The conventional automatic self checkout systems at retail stores are wanting in performance as defined by the three metrics defined above. The cost of the typical self checkout systems is significantly higher than the cashiered checkouts because the sensor instrumentation involves customized fabrication. The accuracy performance of the system may not be acceptable since the sensor measurements used for verification are impoverished in discriminatory information (e.g., item weight). Finally, the conventional self checkout technology has a very limited view of user interaction and, is therefore, not very user-friendly.

The new generations of self checkout systems are increasingly considering camera-based "video analytic" technology because they help satisfy all of these concerns. Driven largely by the cell phone and consumer photography market, inexpensive high-quality cameras are becoming commodity items. Coupled with the increasingly powerful CPUs found in point-of-sales, minimal additional resources are needed to run such systems. Moreover the visual information that can be obtained from cameras is much richer than that provided by other sensors, thus allowing better detection of fraud. Finally, cameras are relatively unobtrusive to the customer, and also provide new avenues for further augmenting usability. Designing camera-based self checkout system is a challenging computer vision research problem because there are tens of thousands of items in a store. Moreover, there is a wide variety of different forms, colors, shapes, and sizes that must be accounted for. Furthermore, because of a variety of different illumination conditions, learning invariant visual features of the shopping items is also very complex.

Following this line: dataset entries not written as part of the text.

Lemma first_match_Some {A} (f : A → bool) l x :
  first_match f l = Some x ↔
  ∃ before after, l = before ++ x :: after ∧ f x = true ∧ Forall (λ y, f y = false) before.
Proof.
  induction l as [|y l IH]; simpl.
  - split; [done|]. intros ([|] & ? & ? & _); done.
  - destruct (f y) eqn:Hy.
    + split.
      * intros [= ->]. exists [], l. done.
      * intros ([|z bs] & after & Heq & Hx & Hb); simplify_eq/=; [done|].
        apply Forall_cons in Hb as [Hb _]. congruence.
    + rewrite IH. split.
      * intros (bs & after & -> & Hx & Hb). exists (y :: bs), after. auto.
      * intros ([|z bs] & after & Heq & Hx & Hb); simplify_eq/=; [congruence|].
        apply Forall_cons in Hb as [_ Hb]. exists bs, after. auto.
Qed.

Lemma first_match_None {A} (f : A → bool) l :
  first_match f l = None ↔ Forall (λ y, f y = false) l.
Proof.
  induction l as [|y l IH]; simpl; [done|].
  rewrite Forall_cons. destruct (f y); naive_solver.
Qed.

Lemma filter_Forall {A} (P : A → Prop) `{∀ x, Decision (P x)} (l : list A) : Forall P l → filter P l = l.
Proof. induction 1 as [|x l Hx Hl IH]; [done|]. by rewrite filter_cons_True, IH. Qed.

Lemma fmap_id_Forall {A} (f : A → A) (l : list A) : Forall (λ x, f x = x) l → f <$> l = l.
Proof. induction 1 as [|x l Hx Hl IH]; [done|]. by rewrite fmap_cons, Hx, IH. Qed.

In this talk, we will present our research on computer vision based self checkout system design which is completely automatic in operation ranging from image capture, object segmentation, training/learning, and matching. Based on the real data involving thousand of shopping items collected over extended periods of time (more than 20 months), our experimental results demonstrate that visual technology is an effective and inexpensive component of design of next generation self checkout systems. Here are some of the specific results we will elucidate in the presentation:

(i) Cost: the estimated cost of the visually augmentation is relatively inexpensive and would afford removal of some of the existing sensor-based subsystems without affecting the accuracy performance. The estimated cost and resource requirements the self checkout system based exclusively on vision sensors is very attractive.

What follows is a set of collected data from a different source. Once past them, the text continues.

(* ===== verification/Restart.v ===== *)
(** * Restart policies

    [cmd/shard-init/restart.go], when the supervisor in the guest starts a process again;
    [services/sandbox/restart.go], what a request may ask for and what the daemon copies onto the record;
    and [services/sandbox/oom.go], the backoff of a sandbox that ran out of memory. Durations are
    nanoseconds, as Go keeps them in 64 bits. *)

From S2P Require Import Prelude GoStrings Netip Models.
Local Open Scope Z_scope.

Definition second : Z := 1000000000.
Definition minute : Z := 60 * second.

(** ** In the guest: restart.go *)

Definition defaultBackoff : Z := second.
Definition defaultReset : Z := 10 * second.
Definition backoffCap : Z := RestartBackoffCap * second.

Record restartPolicy : Type := MkRestartPolicy { policy : RestartPolicy; retries : Z; backoff : Z; reset : Z }.

#[export] Instance restartPolicy_eq_dec : EqDecision restartPolicy.
Proof. solve_decision. Defined.

Inductive restart_error : Type :=
| EUnknownPolicy (p : RestartPolicy)
| ENegativeRetries
| EBackoffNotPositive
| EBackoffPastCap
| ERetriesNotForPolicy
| EBackoffWithoutPolicy.

Definition parseRestart (p : RestartPolicy) (retries backoff reset : Z) : result restart_error restartPolicy :=
  let parsed := MkRestartPolicy p retries backoff reset in
  match p with
  | RestartNo => Ok parsed
  | RestartOther _ => Err (EUnknownPolicy p)
  | _ =>
      if retries <? 0 then Err ENegativeRetries
      else if backoff <=? 0 then Err EBackoffNotPositive
      else Ok parsed
  end.

Definition limited (r : restartPolicy) : bool := bool_decide (policy r = RestartOnFailure) && (0 <? retries r).

Definition applies (r : restartPolicy) (exit : ExitStatus) : bool :=
  match policy r with
  | RestartAlways | RestartUnlessStopped => true
  | RestartOnFailure => negb (ECode exit =? 0) || negb (ESignal exit =? 0)
  | _ => false
  end.

(** The loop of [wait]: [for range started]. *)
Fixpoint wait_go (started : nat) (w : Z) : Z :=
  match started with
  | O => w
  | S started => if backoffCap <=? w then w else wait_go started (w * 2)
  end.

Definition wait (r : restartPolicy) (started : Z) : Z := Z.min (wait_go (Z.to_nat started) (backoff r)) backoffCap.

Definition next (r : restartPolicy) (exit : ExitStatus) (started : Z) : Z * ProcessState :=
  if negb (applies r exit) then (0, ProcessExited)
  else if limited r && (retries r <=? started) then (0, ProcessGaveUp)
  else (wait r started, ProcessRestarting).

(** ** What a request may ask: services/sandbox/restart.go *)

Definition DefaultRestartBackoff : Z := 1.

Definition known_policy (p : RestartPolicy) : bool := match p with RestartOther _ => false | _ => true end.

Definition validRestart (r : RestartSpec) : result restart_error unit :=
  if negb (known_policy (SPolicy r)) then Err (EUnknownPolicy (SPolicy r))
  else if SRetries r <? 0 then Err ENegativeRetries
  else if SBackoff r <? 0 then Err EBackoffNotPositive
  else if RestartBackoffCap <? SBackoff r then Err EBackoffPastCap
  else if negb (SRetries r =? 0) && negb (bool_decide (SPolicy r = RestartOnFailure)) then Err ERetriesNotForPolicy
  else if negb (RestartSpec_Set r) && negb (SBackoff r =? 0) then Err EBackoffWithoutPolicy
  else Ok tt.

Definition restartOf (r : option RestartSpec) : result restart_error RestartSpec :=
  match r with
  | None => Ok (MkRestartSpec RestartUnlessStopped 0 DefaultRestartBackoff)
  | Some r =>
      match validRestart r with
      | Err e => Err e
      | Ok _ =>
          Ok (if RestartSpec_Set r && (SBackoff r =? 0)
              then MkRestartSpec (SPolicy r) (SRetries r) DefaultRestartBackoff else r)
      end
  end.

(** ** What the daemon copies from the guest's table *)

Definition Supervised (sb : Sandbox) : bool :=
  bool_decide (SState sb = StateRunning) && (0 <? length (Processes sb))%nat.

Record ProcessReport : Type := MkProcessReport { RName : string; RStatus : ProcessStatus; RSeq : Z }.

(** [latestReports]: the guest's last word on each name, the later of two with one number. *)
Definition latestReports (reports : list ProcessReport) : gmap string ProcessReport :=
  foldl (λ m r, match m !! RName r with
                | Some prev => if RSeq r <? RSeq prev then m else <[RName r := r]> m
                | None => <[RName r := r]> m
                end) ∅ reports.

Definition set_PrStatus (p : Process) (s : ProcessStatus) : Process :=
  MkProcess (PrName p) (PrCommand p) (PrEnv p) (PrWorkDir p) (PrUser p) (PrRestart p) (PrKilled p) s.

Definition merged (procs : list Process) (reports : list ProcessReport) : list Process :=
  let latest := latestReports reports in
  (λ p, match latest !! PrName p with Some r => set_PrStatus p (RStatus r) | None => p end) <$> procs.

Definition set_PState (s : ProcessStatus) (st : ProcessState) : ProcessStatus :=
  MkProcessStatus st (PSRestarts s) (PSExit s) (PSStartedAt s).

Definition endProcesses (procs : list Process) : list Process :=
  (λ p, if Ended (PSState (PrStatus p)) then p else set_PrStatus p (set_PState (PrStatus p) ProcessStopped)) <$> procs.

Definition sameStatus (a b : Process) : bool :=
  let x := PrStatus a in let y := PrStatus b in
  bool_decide (PSState x = PSState y) && (PSRestarts x =? PSRestarts y) && (PSStartedAt x =? PSStartedAt y)
  && bool_decide (PSExit x = PSExit y).

(** ** Out of memory: oom.go *)

Definition OOMHealthyRun : Z := 10 * minute.
Definition OOMRestartBackoff : Z := 10 * second.
Definition OOMRestartBackoffCap : Z := 5 * minute.

Fixpoint oom_go (n : nat) (w : Z) : Z :=
  match n with O => w | S n => oom_go n (Z.min (w * 2) OOMRestartBackoffCap) end.

Definition oomBackoff (inARow : Z) : Z :=
  if inARow <=? 1 then 0 else oom_go (Z.to_nat (inARow - 2)) OOMRestartBackoff.

Definition nextOOM (sb : Sandbox) (now : Z) : OOM :=
  let oom := default (MkOOM 0 0 0 0) (SOOM sb) in
  let inARow := if (RunStartedAt sb =? 0) || (OOMHealthyRun <=? now - RunStartedAt sb) then 0 else InARow oom in
  MkOOM (Kills oom + 1) (inARow + 1) now (now + oomBackoff (inARow + 1)).

(** The update [retryOOMStart] makes: only the start that was due is put off. *)
Definition retryOOM (state : State) (oom : option OOM) (due now : Z) : option OOM :=
  match oom with
  | Some o =>
      if negb (bool_decide (state = StateStopped)) || negb (RestartDue (Some o)) || negb (RestartAt o =? due) then Some o
      else Some (MkOOM (Kills o) (InARow o + 1) (KilledAt o) (now + oomBackoff (InARow o + 1)))
  | None => None
  end.

Definition callOffOOMRestart (oom : option OOM) : option OOM :=
  match oom with Some o => Some (MkOOM (Kills o) (InARow o) (KilledAt o) 0) | None => None end.

(** * Waits *)

Lemma wait_go_spec n w :
  0 < w → Z.min (wait_go n w) backoffCap = Z.min (w * 2 ^ Z.of_nat n) backoffCap ∧ wait_go n w ≤ Z.max w (2 * backoffCap).
Proof.
  revert w. induction n as [|n IH]; intros w Hw; cbn [wait_go]; [rewrite Z.mul_1_r; lia|].
  destruct (backoffCap <=? w) eqn:E; breflect.
  - split; [|lia]. assert (1 ≤ 2 ^ Z.of_nat (S n)) by (apply (Z.pow_le_mono_r 2 0); lia). nia.
  - destruct (IH (w * 2)) as [H1 H2]; [lia|]. rewrite Nat2Z.inj_succ, Z.pow_succ_r, Z.mul_assoc by lia. split; [done|lia].
Qed.

(** The wait before a start again is the backoff doubled once per start, never past a minute, and the
    doubling never leaves the 64 bits a duration has. *)
Theorem wait_spec r started :
  0 < backoff r → backoff r ≤ max_int64 → 0 ≤ started →
  wait r started = Z.min (backoff r * 2 ^ started) backoffCap ∧ 0 < wait r started ≤ backoffCap ∧
  in_int64 (wait_go (Z.to_nat started) (backoff r)).
Proof.
  intros Hb Hm Hs. unfold wait. destruct (wait_go_spec (Z.to_nat started) (backoff r) Hb) as [H1 H2].
  rewrite H1, Z2Nat.id by done. assert (0 < 2 ^ started) by (apply Z.pow_pos_nonneg; lia).
  split_and!; [done|unfold backoffCap, RestartBackoffCap, second; nia|lia|]. split.
  - unfold min_int64. assert (Hpos : ∀ n w, 0 < w → 0 < wait_go n w).
    { clear. intros n. induction n as [|n IH]; intros w Hw; cbn [wait_go]; [done|]. destruct (_ <=? w); [done|apply IH; lia]. }
    specialize (Hpos (Z.to_nat started) (backoff r) Hb). lia.
  - unfold backoffCap, RestartBackoffCap, second, max_int64 in *. lia.
Qed.

Lemma wait_spec_witness : wait (MkRestartPolicy RestartAlways 0 second 0) 5 = 32 * second.
Proof.
  destruct (wait_spec (MkRestartPolicy RestartAlways 0 second 0) 5) as [H _].
  - unfold backoff, second. lia.
  - unfold backoff, second, max_int64. lia.
  - lia.
  - rewrite H. vm_compute. reflexivity.
Defined.

Lemma oom_go_spec n w : 0 < w ≤ OOMRestartBackoffCap → oom_go n w = Z.min (w * 2 ^ Z.of_nat n) OOMRestartBackoffCap.
Proof.
  revert w. induction n as [|n IH]; intros w Hw; cbn [oom_go]; [rewrite Z.mul_1_r; lia|].
  rewrite IH by (unfold OOMRestartBackoffCap, minute, second in *; lia).
  rewrite Nat2Z.inj_succ, Z.pow_succ_r by lia.
  assert (1 ≤ 2 ^ Z.of_nat n) by (apply (Z.pow_le_mono_r 2 0); lia).
  destruct (Z.min_spec (w * 2) OOMRestartBackoffCap) as [[H1 ->]|[H1 ->]]; nia.
Qed.

(** The start again after an out-of-memory kill comes at once the first time, then after ten seconds
    doubled per kill in a row, never more than five minutes; and never less than the wait before it. *)
Theorem oomBackoff_spec n :
  oomBackoff n = (if n <=? 1 then 0 else Z.min (OOMRestartBackoff * 2 ^ (n - 2)) OOMRestartBackoffCap) ∧
  oomBackoff n ≤ oomBackoff (n + 1) ≤ OOMRestartBackoffCap.
Proof.
  assert (Hspec : ∀ k, oomBackoff k = (if k <=? 1 then 0 else Z.min (OOMRestartBackoff * 2 ^ (k - 2)) OOMRestartBackoffCap)).
  { intros k. unfold oomBackoff. destruct (k <=? 1) eqn:E; [done|]. breflect.
    rewrite oom_go_spec by (unfold OOMRestartBackoff, OOMRestartBackoffCap, minute, second; lia). by rewrite Z2Nat.id by lia. }
  split; [done|]. rewrite !Hspec. assert (0 < OOMRestartBackoff) by (unfold OOMRestartBackoff, second; lia).
  assert (0 < OOMRestartBackoffCap) by (unfold OOMRestartBackoffCap, minute, second; lia).
  destruct (n <=? 1) eqn:E1, (n + 1 <=? 1) eqn:E2; breflect; [lia| |lia|].
  - assert (0 < 2 ^ (n + 1 - 2)) by (apply Z.pow_pos_nonneg; lia). nia.
  - assert (2 ^ (n - 2) ≤ 2 ^ (n + 1 - 2)) by (apply Z.pow_le_mono_r; lia). nia.
Qed.

(** What a request's restart policy is filled to is one the supervisor takes: the host never records a
    policy the guest would refuse, retries are kept only for the policy that gives up, and the backoff in
    seconds fits its duration. *)
Theorem restartOf_accepted r spec reset :
  restartOf r = Ok spec →
  parseRestart (SPolicy spec) (SRetries spec) (if SBackoff spec =? 0 then defaultBackoff else SBackoff spec * second) reset
  = Ok (MkRestartPolicy (SPolicy spec) (SRetries spec) (if SBackoff spec =? 0 then defaultBackoff else SBackoff spec * second) reset) ∧
  (SRetries spec ≠ 0 → SPolicy spec = RestartOnFailure) ∧ 0 ≤ SBackoff spec ≤ RestartBackoffCap ∧
  (RestartSpec_Set spec = true → 1 ≤ SBackoff spec).
Proof.
  unfold restartOf. destruct r as [r|].
  - unfold validRestart. destruct (known_policy (SPolicy r)) eqn:Hk; [|done]. simpl.
    destruct (SRetries r <? 0) eqn:H1; [done|]. destruct (SBackoff r <? 0) eqn:H2; [done|].
    destruct (RestartBackoffCap <? SBackoff r) eqn:H3; [done|].
    destruct (negb (SRetries r =? 0) && _) eqn:H4; [done|]. destruct (negb (RestartSpec_Set r) && _) eqn:H5; [done|].
    breflect. intros [= <-].
    assert (Hp : ∀ b, 0 < b → parseRestart (SPolicy r) (SRetries r) b reset = Ok (MkRestartPolicy (SPolicy r) (SRetries r) b reset)).
    { intros b Hb. unfold parseRestart. rewrite (proj2 (Z.ltb_ge _ 0)), (proj2 (Z.leb_gt b 0)) by lia.
      by destruct (SPolicy r). }
    assert (Hpos : ∀ n, 0 ≤ n → 0 < (if n =? 0 then defaultBackoff else n * second)).
    { intros n Hn. unfold defaultBackoff, second. destruct (Z.eqb_spec n 0); lia. }
    assert (Hr : SRetries r ≠ 0 → SPolicy r = RestartOnFailure).
    { intros Hn. apply andb_false_iff in H4 as [H4|H4]; breflect; [lia|done]. }
    destruct (RestartSpec_Set r && (SBackoff r =? 0)) eqn:Hf; cbn [SPolicy SRetries SBackoff].
    + split_and!; [apply Hp; by apply Hpos|done|unfold DefaultRestartBackoff; lia|unfold DefaultRestartBackoff, RestartBackoffCap; lia|unfold DefaultRestartBackoff; lia].
    + split_and!; [apply Hp; by apply Hpos|done|lia|lia|]. intros Hset. rewrite Hset in Hf. simpl in Hf. breflect. lia.
  - intros [= <-]. split_and!; [done|done|done|done|]. done.
Qed.

Lemma restartOf_accepted_witness :
  ∃ b, parseRestart RestartOnFailure 3 b defaultReset = Ok (MkRestartPolicy RestartOnFailure 3 b defaultReset).
Proof.
  eexists. exact (proj1 (restartOf_accepted (Some (MkRestartSpec RestartOnFailure 3 0)) _ defaultReset ltac:(vm_compute; reflexivity))).
Defined.

(** * The guest's last word *)

Lemma latestReports_spec reports name :
  match latestReports reports !! name with
  | Some r => r ∈ reports ∧ RName r = name ∧ ∀ r', r' ∈ reports → RName r' = name → RSeq r' ≤ RSeq r
  | None => ∀ r', r' ∈ reports → RName r' ≠ name
  end.
Proof.
  unfold latestReports. induction reports as [|x reports IH] using rev_ind; [simpl; set_solver|].
  rewrite foldl_app. simpl. set (m := foldl _ ∅ reports) in *.
  assert (Hin : ∀ r', r' ∈ reports ++ [x] ↔ r' ∈ reports ∨ r' = x) by (intros r'; set_solver).
  destruct (decide (RName x = name)) as [Hx|Hx].
  - subst name. destruct (m !! RName x) as [prev|] eqn:Hm.
    + destruct IH as (H1 & H2 & H3). destruct (RSeq x <? RSeq prev) eqn:E; breflect.
      * rewrite Hm. split_and!; [apply Hin; auto|done|]. intros r' Hr' Hn. apply Hin in Hr' as [Hr'| ->]; [auto|lia].
      * rewrite lookup_insert_eq. split_and!; [apply Hin; auto|done|]. intros r' Hr' Hn.
        apply Hin in Hr' as [Hr'| ->]; [|lia]. specialize (H3 r' Hr' Hn). lia.
    + rewrite lookup_insert_eq. split_and!; [apply Hin; auto|done|]. intros r' Hr' Hn.
      apply Hin in Hr' as [Hr'| ->]; [|lia]. by apply IH in Hr'.
  - assert (Hsame : (match m !! RName x with
                     | Some prev => if RSeq x <? RSeq prev then m else <[RName x := x]> m
                     | None => <[RName x := x]> m end) !! name = m !! name).
    { destruct (m !! RName x); [destruct (_ <? _); [done|]|]; by rewrite lookup_insert_ne. }
    rewrite Hsame. destruct (m !! name) as [r|].
    + destruct IH as (H1 & H2 & H3). split_and!; [apply Hin; auto|done|]. intros r' Hr' Hn.
      apply Hin in Hr' as [Hr'| ->]; [auto|done].
    + intros r' Hr'. apply Hin in Hr' as [Hr'| ->]; [auto|done].
Qed.

(** What the daemon copies onto a record is the guest's latest word on each process, by its number,
    however the table orders its reports; a process with no report keeps its status, and nothing else of
    the record's processes moves. *)
Theorem merged_latest procs reports i p :
  procs !! i = Some p →
  ∃ p', merged procs reports !! i = Some p' ∧ PrName p' = PrName p ∧ set_PrStatus p' (PrStatus p) = p ∧
    ((PrStatus p' = PrStatus p ∧ ∀ r, r ∈ reports → RName r ≠ PrName p) ∨
     ∃ r, r ∈ reports ∧ RName r = PrName p ∧ PrStatus p' = RStatus r ∧
          ∀ r', r' ∈ reports → RName r' = PrName p → RSeq r' ≤ RSeq r).
Proof.
  intros Hi. unfold merged. rewrite list_lookup_fmap, Hi. simpl. eexists. split; [done|].
  pose proof (latestReports_spec reports (PrName p)) as H.
  destruct (latestReports reports !! PrName p) as [r|].
  - destruct H as (H1 & H2 & H3). split_and!; [done|by destruct p|]. right. exists r. done.
  - split_and!; [done|by destruct p|]. left. done.
Qed.

Lemma merged_latest_witness :
  let p := MkProcess "web" [] [] "" "" (MkRestartSpec RestartNo 0 0) false (MkProcessStatus ProcessRunning 0 None 1) in
  let old := MkProcessReport "web" (MkProcessStatus ProcessRestarting 1 None 1) 3 in
  let new := MkProcessReport "web" (MkProcessStatus ProcessExited 1 None 1) 4 in
  ∃ p', merged [p] [new; old] !! 0%nat = Some p' ∧ PrName p' = "web".
Proof.
  intros p old new. destruct (merged_latest [p] [new; old] 0 p eq_refl) as (p' & H1 & H2 & _). exists p'. exact (conj H1 H2).
Defined.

(ii) Accuracy: In several technology tests spanning more than a billion matches, we show that false positive rates (fraction of times one item is mistaken for the other) and false reject rates (fraction of time an item fails to match another image of the same item) of the visually augmented system is significantly better than its conventional counterpart. Our results demonstrate that the new visually augmented self checkout system is at least twice as accurate and twice as shopper-friendly as the existing technology. We also show that the exclusively vision-based self checkout system can also offer acceptable accuracy performance. We show that the statistical feature matcher performs significantly better in our design than it structural counterpart.

(iii) Usability: The results also quantify how the new technology will significantly improve shopper assistance, lane throughput, and shopper queue lengths. Further, we demonstrate that the visual system can be effectively trained from a very few samples arbitrarily selected from the shopping data. This “on-the-fly learning” design feature offers significant advantage since the manually training is impractical in a real store where there are tens of thousands items (many of which are changing their appearance on a weekly basis.

In summary, we conclude that the visual appearance of items is rich in information, that we can reliably extract this information, and that it is sufficiently distinctive to yield real-life practical general purpose vision system with acceptable item verification performance.